§ **PROBLEM**
Two lines in the listing below mark the span: one contains "map (fun i =>" and one contains "Definition decompressPublicKey (compressed". Reproduce both of them and everything between, exactly.

§ **RECORDED INFORMATION**
Definition pointAdd (P Q : Point) : res Point :=
  match P, Q with
  | Infinity, _ => Ok Q
  | _, Infinity => Ok P
  | Affine x1 y1, Affine x2 y2 =>
      if (x1 =? x2) && (js_mod (y1 + y2) CURVE.p =? 0) then Ok Infinity
      else if (x1 =? x2) && (y1 =? y2) then
        if y1 =? 0 then Ok Infinity
        else
          let numerator := js_mod (3 * x1 * x1 + CURVE.a) CURVE.p in
          let denominator := js_mod (2 * y1) CURVE.p in
          let* inv := modInverse denominator CURVE.p in
          let s := js_mod (numerator * inv) CURVE.p in
          let x3 := js_mod (s * s - x1 - x2) CURVE.p in
          let y3 := js_mod (s * (x1 - x3) - y1) CURVE.p in
          Ok (Affine x3 y3)
      else
        let numerator := js_mod (y2 - y1) CURVE.p in
        let denominator := js_mod (x2 - x1) CURVE.p in
        let* inv := modInverse denominator CURVE.p in
        let s := js_mod (numerator * inv) CURVE.p in
        let x3 := js_mod (s * s - x1 - x2) CURVE.p in
        let y3 := js_mod (s * (x1 - x3) - y1) CURVE.p in
        Ok (Affine x3 y3)
  end.

Definition pointDouble (P : Point) : res Point := pointAdd P P.

(** The [while (k > 0n)] loop of [scalarMultiply]: [k & 1n] is the low bit,
    [k >> 1n] drops it; the addend is doubled in every iteration, the last
    one included. *)
Fixpoint scalarMultiply_loop (k : positive) (result addend : Point)
    : res Point :=
  match k with
  | xH =>
      let* result := pointAdd result addend in
      let* _ := pointDouble addend in
      Ok result
  | xO k' =>
      let* addend := pointDouble addend in
      scalarMultiply_loop k' result addend
  | xI k' =>
      let* result := pointAdd result addend in
      let* addend := pointDouble addend in
      scalarMultiply_loop k' result addend
  end.

Definition scalarMultiply (k : Z) (P : Point) : res Point :=
  match k with
  | Z0 => Ok Infinity
  | Zneg k' => scalarMultiply_loop k' Infinity (negate P)
  | Zpos k' => scalarMultiply_loop k' Infinity P
  end.

Definition getGenerator : Point := Affine CURVE.Gx CURVE.Gy.

(** [generatePrivateKeySync()], [bytes] being what [crypto.randomBytes(32)]
    returned. *)
Definition generatePrivateKeySync (bytes : list Z) : Z :=
  let privateKey := fold_left (fun acc byte => Z.shiftl acc 8 + byte) bytes 0 in
  js_mod privateKey (CURVE.n - 1) + 1.

Definition generatePublicKey (privateKey : Z) : res Point :=
  scalarMultiply privateKey getGenerator.

(** [x.toString(16)] for a BigInt. *)
Definition hex_width (x : Z) : nat :=
  if x =? 0 then 1%nat else Z.to_nat (Z.log2 x / 4 + 1).
Definition hex_digits (x : Z) : list ascii :=
  map (fun i => hex_digit ((x / 16 ^ Z.of_nat i) mod 16))
      (rev (seq 0 (hex_width x))).
Definition toString16 (x : Z) : list ascii :=
  if x <? 0 then "-"%char :: hex_digits (- x) else hex_digits x.

(** [s.padStart(64, '0')] *)
Definition padStart64 (s : list ascii) : list ascii :=
  replicate (64 - length s) "0"%char ++ s.

(** [BigInt('0x' + s)] for [s] made of hexadecimal digits; anything else,
    the empty string included, is a SyntaxError. (The white space that
    [BigInt] would trim around the digits is not modelled.) *)
Fixpoint parse_hex_from (acc : Z) (s : list ascii) : res Z :=
  match s with
  | [] => Ok acc
  | c :: s' =>
      match hex_value c with
      | Some d => parse_hex_from (16 * acc + d) s'
      | None => Err SyntaxError
      end
  end.
Definition bigint_of_hex (s : list ascii) : res Z :=
  match s with
  | [] => Err SyntaxError
  | _ => parse_hex_from 0 s
  end.

Definition privateKeyToHex (privateKey : Z) : string :=
  string_of_list_ascii (padStart64 (toString16 privateKey)).

Definition hexToPrivateKey (hex : string) : res Z :=
  bigint_of_hex (list_ascii_of_string hex).

Definition compressPublicKey (publicKey : Point) : string :=
  match publicKey with
  | Infinity => "00"
  | Affine x y =>
      let prefix := if Z.rem y 2 =? 0 then "02" else "03" in
      prefix +:+ string_of_list_ascii (padStart64 (toString16 x))
  end.

Definition decompressPublicKey (compressed : string) : res Point :=
  if String.eqb compressed "00" then Ok Infinity
  else
    let cs := list_ascii_of_string compressed in
    let prefix := string_of_list_ascii (take 2 cs) in
    let* x := bigint_of_hex (drop 2 cs) in
    let ySquared := js_mod (x * x * x + CURVE.a * x + CURVE.b) CURVE.p in
    let* y := modPow ySquared (Z.quot (CURVE.p + 1) 4) CURVE.p in
    let isEven := Z.rem y 2 =? 0 in
    let y := if (String.eqb prefix "02" && negb isEven)
                || (String.eqb prefix "03" && isEven)
             then js_mod (- y) CURVE.p else y in
    Ok (Affine x y).

(** [P.equals(other)] *)
Definition equals (P other : Point) : bool :=
  match P, other with
  | Infinity, Infinity => true
  | Affine x1 y1, Affine x2 y2 => (x1 =? x2) && (y1 =? y2)
  | _, _ => false
  end.

(** The object [toJSON] returns and [fromJSON] reads: [None] is [null]. *)
Record PointJSON : Type := mkPointJSON {
  json_x : option string;
  json_y : option string
}.

Definition toJSON (P : Point) : PointJSON :=
  match P with
  | Infinity => mkPointJSON None None
  | Affine x y =>
      mkPointJSON (Some (string_of_list_ascii (toString16 x)))
                  (Some (string_of_list_ascii (toString16 y)))
  end.

(** ['0x' + json.x], where [null] prints as ["null"]. *)
Definition json_hex (v : option string) : list ascii :=
  list_ascii_of_string (match v with Some s => s | None => "null" end).

Definition fromJSON (json : PointJSON) : res Point :=
  match json_x json, json_y json with
  | None, None => Ok Infinity
  | jx, jy =>
      let* x := bigint_of_hex (json_hex jx) in
      let* y := bigint_of_hex (json_hex jy) in
      Ok (Affine x y)
  end.

Definition isValidPublicKey (publicKey : Point) : res bool :=
  if isInfinity publicKey then Ok false
  else if negb (isOnCurve publicKey) then Ok false
  else
    let* check := scalarMultiply CURVE.n publicKey in
    Ok (isInfinity check).

(** [generateKeyPair()], from the random bytes drawn. *)
Definition generateKeyPair (bytes : list Z) : res (Z * Point) :=
  let privateKey := generatePrivateKeySync bytes in
  let* publicKey := generatePublicKey privateKey in
  Ok (privateKey, publicKey).

(** [simpleHash(data)] for a string, given by its UTF-16 code units
    ([str.charCodeAt(i)]); [hash || 1n] replaces [0n]. *)
Definition simpleHash (str : list Z) : Z :=
  let hash := fold_left (fun hash c => js_mod (hash * 31 + c) CURVE.n) str 0 in
  if hash =? 0 then 1 else hash.

(** ** Key agreement (crypto/ecdh.js) *)

(** The two dynamically typed arguments of [computeSharedSecret]. *)
Inductive PrivArg : Type := PrivHex (hex : string) | PrivInt (k : Z).
Inductive PubArg : Type := PubCompressed (c : string) | PubPoint (P : Point).

(** [sharedPoint.x], which is [null] ([None]) at infinity. *)
Definition point_x (P : Point) : option Z :=
  match P with Infinity => None | Affine x _ => Some x end.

§ **OUTPUT BELOW**
  map (fun i => hex_digit ((x / 16 ^ Z.of_nat i) mod 16))
      (rev (seq 0 (hex_width x))).
Definition toString16 (x : Z) : list ascii :=
  if x <? 0 then "-"%char :: hex_digits (- x) else hex_digits x.

(** [s.padStart(64, '0')] *)
Definition padStart64 (s : list ascii) : list ascii :=
  replicate (64 - length s) "0"%char ++ s.

(** [BigInt('0x' + s)] for [s] made of hexadecimal digits; anything else,
    the empty string included, is a SyntaxError. (The white space that
    [BigInt] would trim around the digits is not modelled.) *)
Fixpoint parse_hex_from (acc : Z) (s : list ascii) : res Z :=
  match s with
  | [] => Ok acc
  | c :: s' =>
      match hex_value c with
      | Some d => parse_hex_from (16 * acc + d) s'
      | None => Err SyntaxError
      end
  end.
Definition bigint_of_hex (s : list ascii) : res Z :=
  match s with
  | [] => Err SyntaxError
  | _ => parse_hex_from 0 s
  end.

Definition privateKeyToHex (privateKey : Z) : string :=
  string_of_list_ascii (padStart64 (toString16 privateKey)).

Definition hexToPrivateKey (hex : string) : res Z :=
  bigint_of_hex (list_ascii_of_string hex).

Definition compressPublicKey (publicKey : Point) : string :=
  match publicKey with
  | Infinity => "00"
  | Affine x y =>
      let prefix := if Z.rem y 2 =? 0 then "02" else "03" in
      prefix +:+ string_of_list_ascii (padStart64 (toString16 x))
  end.

Definition decompressPublicKey (compressed : string) : res Point :=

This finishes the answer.